[Opening RECORD SET section]

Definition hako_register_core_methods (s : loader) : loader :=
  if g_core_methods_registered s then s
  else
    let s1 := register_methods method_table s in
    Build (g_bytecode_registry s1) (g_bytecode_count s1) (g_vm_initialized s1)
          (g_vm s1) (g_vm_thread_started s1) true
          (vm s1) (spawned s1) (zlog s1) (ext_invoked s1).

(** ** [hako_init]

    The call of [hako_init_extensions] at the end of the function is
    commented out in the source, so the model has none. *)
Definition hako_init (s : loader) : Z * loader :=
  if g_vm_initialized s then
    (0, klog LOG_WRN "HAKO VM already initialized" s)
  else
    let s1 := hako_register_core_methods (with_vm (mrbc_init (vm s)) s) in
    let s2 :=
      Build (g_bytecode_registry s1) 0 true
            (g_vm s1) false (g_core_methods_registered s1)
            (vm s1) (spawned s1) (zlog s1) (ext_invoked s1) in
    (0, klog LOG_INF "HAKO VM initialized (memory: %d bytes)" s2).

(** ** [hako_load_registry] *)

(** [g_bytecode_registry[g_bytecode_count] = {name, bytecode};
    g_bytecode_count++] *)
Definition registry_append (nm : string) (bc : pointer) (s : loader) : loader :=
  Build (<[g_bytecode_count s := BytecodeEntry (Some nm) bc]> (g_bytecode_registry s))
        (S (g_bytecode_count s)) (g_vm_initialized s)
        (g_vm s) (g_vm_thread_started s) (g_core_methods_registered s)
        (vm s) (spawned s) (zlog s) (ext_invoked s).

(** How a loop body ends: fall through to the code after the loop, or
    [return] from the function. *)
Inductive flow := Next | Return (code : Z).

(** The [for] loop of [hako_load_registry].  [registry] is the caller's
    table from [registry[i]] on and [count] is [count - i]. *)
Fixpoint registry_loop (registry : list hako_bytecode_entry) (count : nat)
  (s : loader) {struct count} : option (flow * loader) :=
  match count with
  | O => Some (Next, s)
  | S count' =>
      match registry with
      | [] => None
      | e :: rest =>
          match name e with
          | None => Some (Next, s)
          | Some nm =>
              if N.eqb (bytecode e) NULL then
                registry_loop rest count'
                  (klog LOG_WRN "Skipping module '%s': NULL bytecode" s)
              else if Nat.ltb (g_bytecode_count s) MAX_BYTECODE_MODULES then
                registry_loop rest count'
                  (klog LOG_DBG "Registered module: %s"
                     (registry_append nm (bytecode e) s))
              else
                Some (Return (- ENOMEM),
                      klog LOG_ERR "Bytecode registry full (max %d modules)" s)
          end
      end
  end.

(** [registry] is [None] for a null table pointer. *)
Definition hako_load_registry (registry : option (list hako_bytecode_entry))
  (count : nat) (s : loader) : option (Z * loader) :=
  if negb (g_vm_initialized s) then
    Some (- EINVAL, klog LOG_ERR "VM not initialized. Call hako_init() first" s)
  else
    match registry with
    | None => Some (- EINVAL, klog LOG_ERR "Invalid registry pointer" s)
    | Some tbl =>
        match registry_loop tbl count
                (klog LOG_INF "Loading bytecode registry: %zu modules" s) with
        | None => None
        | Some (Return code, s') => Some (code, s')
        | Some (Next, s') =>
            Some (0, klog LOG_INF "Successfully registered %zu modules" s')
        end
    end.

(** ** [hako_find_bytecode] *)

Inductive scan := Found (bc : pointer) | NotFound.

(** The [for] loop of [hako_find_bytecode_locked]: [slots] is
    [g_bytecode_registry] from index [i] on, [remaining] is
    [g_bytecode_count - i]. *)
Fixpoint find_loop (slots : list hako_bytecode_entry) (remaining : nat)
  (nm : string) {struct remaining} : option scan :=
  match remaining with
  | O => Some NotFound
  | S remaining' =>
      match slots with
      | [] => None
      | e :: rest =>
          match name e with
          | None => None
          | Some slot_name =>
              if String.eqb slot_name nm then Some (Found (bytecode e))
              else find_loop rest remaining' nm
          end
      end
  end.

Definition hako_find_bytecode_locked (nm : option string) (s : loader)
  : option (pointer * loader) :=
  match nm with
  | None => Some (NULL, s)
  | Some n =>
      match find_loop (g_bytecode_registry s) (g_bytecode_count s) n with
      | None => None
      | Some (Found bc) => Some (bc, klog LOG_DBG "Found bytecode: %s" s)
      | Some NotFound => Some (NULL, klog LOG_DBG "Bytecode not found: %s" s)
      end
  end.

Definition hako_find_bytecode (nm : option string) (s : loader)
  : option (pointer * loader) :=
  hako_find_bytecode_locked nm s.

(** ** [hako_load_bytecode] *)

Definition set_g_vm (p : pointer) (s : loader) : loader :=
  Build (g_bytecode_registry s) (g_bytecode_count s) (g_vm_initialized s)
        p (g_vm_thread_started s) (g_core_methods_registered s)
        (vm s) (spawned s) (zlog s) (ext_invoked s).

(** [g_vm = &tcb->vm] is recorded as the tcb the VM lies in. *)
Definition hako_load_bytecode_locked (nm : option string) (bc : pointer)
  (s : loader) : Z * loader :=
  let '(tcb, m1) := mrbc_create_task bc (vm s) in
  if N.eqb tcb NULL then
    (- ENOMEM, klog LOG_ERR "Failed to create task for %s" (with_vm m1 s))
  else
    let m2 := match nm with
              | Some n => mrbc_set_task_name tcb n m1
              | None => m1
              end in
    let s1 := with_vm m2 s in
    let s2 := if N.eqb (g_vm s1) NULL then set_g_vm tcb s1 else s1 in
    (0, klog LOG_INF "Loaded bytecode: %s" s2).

[Closing RECORD SET section]

WHAT YOU ARE ASKED TO DO —
Begin at the first line of the material above. Transcribe each line exactly, ending with the line that contains "(** ** [hako_init]".

TASK RESULT —
Definition hako_register_core_methods (s : loader) : loader :=
  if g_core_methods_registered s then s
  else
    let s1 := register_methods method_table s in
    Build (g_bytecode_registry s1) (g_bytecode_count s1) (g_vm_initialized s1)
          (g_vm s1) (g_vm_thread_started s1) true
          (vm s1) (spawned s1) (zlog s1) (ext_invoked s1).

(** ** [hako_init]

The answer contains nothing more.